• [Exercise inputs]:
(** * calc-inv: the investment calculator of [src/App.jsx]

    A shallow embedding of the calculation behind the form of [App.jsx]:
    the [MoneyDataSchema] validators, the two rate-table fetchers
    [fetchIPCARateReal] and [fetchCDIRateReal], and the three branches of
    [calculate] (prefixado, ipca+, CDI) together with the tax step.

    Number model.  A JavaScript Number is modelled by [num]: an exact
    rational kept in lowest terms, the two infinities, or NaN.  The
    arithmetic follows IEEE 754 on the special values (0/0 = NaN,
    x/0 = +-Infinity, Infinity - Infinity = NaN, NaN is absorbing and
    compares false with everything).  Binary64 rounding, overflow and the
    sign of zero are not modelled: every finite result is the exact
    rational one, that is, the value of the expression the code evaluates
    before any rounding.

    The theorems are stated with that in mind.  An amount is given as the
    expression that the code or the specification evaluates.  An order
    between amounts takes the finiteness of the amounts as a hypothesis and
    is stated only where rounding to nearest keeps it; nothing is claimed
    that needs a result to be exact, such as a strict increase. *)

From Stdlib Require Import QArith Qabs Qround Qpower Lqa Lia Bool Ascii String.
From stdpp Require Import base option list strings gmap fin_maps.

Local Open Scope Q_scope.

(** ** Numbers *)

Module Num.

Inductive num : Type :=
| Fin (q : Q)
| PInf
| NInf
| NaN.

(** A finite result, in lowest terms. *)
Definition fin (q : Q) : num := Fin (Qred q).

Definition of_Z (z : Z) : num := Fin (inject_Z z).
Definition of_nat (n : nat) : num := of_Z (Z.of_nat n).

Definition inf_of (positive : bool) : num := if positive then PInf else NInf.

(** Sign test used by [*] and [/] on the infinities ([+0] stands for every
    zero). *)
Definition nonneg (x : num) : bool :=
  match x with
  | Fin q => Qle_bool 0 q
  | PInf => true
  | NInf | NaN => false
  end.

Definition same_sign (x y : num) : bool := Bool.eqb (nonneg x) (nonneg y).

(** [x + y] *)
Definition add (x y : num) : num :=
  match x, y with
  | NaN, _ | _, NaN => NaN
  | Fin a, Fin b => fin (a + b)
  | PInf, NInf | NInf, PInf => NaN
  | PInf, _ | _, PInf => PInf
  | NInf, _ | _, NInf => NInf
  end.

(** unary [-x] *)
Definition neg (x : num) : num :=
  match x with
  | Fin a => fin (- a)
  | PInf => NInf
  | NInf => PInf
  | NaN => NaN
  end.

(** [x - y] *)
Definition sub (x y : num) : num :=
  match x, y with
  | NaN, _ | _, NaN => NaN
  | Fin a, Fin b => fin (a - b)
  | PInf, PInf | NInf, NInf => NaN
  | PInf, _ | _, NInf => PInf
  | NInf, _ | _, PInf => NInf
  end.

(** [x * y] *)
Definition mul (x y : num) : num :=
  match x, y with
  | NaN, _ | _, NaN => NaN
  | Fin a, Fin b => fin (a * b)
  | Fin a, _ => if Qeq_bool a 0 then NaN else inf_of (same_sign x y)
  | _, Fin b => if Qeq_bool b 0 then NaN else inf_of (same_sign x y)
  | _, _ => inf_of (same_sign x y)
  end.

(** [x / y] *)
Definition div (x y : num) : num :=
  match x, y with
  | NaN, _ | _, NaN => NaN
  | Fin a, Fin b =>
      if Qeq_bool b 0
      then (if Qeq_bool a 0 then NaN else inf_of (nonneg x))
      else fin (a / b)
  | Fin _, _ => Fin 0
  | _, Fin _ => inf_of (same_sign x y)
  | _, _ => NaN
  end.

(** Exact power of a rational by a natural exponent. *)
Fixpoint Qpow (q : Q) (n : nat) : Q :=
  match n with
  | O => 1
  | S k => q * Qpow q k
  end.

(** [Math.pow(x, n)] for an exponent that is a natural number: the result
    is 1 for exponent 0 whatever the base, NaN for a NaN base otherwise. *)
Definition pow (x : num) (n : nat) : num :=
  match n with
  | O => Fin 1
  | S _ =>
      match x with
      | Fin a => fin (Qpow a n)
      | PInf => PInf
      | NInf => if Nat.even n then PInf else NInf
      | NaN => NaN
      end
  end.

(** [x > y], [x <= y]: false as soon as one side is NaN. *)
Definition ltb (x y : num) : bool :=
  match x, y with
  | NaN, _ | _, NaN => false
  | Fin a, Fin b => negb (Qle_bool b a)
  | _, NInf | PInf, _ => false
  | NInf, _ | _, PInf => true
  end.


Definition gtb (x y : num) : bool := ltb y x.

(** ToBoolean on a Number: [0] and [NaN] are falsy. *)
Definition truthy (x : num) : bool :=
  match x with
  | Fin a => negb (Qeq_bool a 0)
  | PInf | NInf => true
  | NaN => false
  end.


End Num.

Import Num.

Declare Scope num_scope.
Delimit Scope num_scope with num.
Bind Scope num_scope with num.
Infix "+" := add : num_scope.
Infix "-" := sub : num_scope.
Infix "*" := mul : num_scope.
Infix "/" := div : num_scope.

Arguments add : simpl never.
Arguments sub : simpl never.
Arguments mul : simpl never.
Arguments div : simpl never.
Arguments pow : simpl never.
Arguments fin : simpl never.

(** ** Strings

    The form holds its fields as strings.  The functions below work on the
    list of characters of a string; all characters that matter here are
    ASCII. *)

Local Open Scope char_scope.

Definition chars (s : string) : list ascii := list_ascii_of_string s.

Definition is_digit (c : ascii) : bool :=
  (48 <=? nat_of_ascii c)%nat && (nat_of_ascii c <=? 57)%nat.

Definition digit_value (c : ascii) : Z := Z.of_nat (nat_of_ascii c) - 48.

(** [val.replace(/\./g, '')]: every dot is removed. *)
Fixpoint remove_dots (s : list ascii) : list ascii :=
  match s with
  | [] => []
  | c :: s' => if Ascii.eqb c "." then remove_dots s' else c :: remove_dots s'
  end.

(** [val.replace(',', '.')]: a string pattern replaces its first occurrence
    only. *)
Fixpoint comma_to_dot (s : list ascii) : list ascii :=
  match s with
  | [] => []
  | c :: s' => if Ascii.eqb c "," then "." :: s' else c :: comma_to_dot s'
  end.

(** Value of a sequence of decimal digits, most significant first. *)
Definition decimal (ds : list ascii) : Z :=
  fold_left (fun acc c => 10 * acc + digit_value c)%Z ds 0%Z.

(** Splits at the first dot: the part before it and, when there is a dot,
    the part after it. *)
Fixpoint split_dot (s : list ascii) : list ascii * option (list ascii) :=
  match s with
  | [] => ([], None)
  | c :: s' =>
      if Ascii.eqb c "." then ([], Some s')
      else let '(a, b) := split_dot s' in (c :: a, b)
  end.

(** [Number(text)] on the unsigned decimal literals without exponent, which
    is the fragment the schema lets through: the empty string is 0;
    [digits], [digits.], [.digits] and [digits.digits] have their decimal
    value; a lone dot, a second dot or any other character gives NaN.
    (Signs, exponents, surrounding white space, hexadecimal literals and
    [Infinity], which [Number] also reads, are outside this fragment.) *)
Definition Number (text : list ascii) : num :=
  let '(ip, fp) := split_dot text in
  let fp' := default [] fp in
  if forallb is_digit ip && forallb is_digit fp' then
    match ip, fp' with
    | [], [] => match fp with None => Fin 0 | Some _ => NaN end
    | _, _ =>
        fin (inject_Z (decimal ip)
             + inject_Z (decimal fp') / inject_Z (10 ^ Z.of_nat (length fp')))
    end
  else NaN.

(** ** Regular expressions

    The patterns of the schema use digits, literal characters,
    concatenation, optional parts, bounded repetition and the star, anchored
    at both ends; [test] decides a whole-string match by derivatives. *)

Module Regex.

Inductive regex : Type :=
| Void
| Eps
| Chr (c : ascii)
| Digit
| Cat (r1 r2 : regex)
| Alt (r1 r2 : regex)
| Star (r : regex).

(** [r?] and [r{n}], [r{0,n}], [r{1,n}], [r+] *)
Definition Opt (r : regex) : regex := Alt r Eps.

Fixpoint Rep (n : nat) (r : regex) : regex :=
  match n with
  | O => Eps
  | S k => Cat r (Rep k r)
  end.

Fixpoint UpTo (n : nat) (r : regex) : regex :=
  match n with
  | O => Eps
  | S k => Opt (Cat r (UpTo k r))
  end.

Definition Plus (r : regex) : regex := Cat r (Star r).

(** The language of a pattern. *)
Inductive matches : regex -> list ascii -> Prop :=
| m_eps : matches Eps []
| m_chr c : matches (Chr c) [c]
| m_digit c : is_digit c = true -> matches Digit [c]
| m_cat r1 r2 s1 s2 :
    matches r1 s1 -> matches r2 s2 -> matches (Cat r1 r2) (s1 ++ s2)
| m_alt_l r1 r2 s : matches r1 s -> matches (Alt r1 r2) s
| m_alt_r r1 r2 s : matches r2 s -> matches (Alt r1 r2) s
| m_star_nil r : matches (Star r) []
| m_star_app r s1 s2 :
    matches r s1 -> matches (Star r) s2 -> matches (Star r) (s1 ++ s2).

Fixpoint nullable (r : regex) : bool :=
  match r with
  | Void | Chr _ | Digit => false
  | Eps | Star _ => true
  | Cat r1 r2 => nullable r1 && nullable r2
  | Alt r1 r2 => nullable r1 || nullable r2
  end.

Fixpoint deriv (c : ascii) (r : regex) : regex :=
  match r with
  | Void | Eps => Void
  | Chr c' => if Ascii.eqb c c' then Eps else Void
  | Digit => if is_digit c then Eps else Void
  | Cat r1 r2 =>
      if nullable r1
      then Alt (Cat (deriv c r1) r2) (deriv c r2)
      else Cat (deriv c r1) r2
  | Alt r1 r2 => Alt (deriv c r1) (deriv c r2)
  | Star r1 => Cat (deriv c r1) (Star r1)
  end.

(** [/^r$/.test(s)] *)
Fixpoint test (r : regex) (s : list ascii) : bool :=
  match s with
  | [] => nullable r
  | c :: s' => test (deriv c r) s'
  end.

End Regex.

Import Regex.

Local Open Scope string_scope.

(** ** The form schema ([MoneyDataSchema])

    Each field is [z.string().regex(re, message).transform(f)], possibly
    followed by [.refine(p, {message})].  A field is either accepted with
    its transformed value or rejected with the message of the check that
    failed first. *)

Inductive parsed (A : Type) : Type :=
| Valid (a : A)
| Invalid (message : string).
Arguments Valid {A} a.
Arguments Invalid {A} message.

• [What you need to do]: Copy each line in the entries above where the word "fragment" shows up.

• [Output]:
    is the fragment the schema lets through: the empty string is 0;
    [Infinity], which [Number] also reads, are outside this fragment.) *)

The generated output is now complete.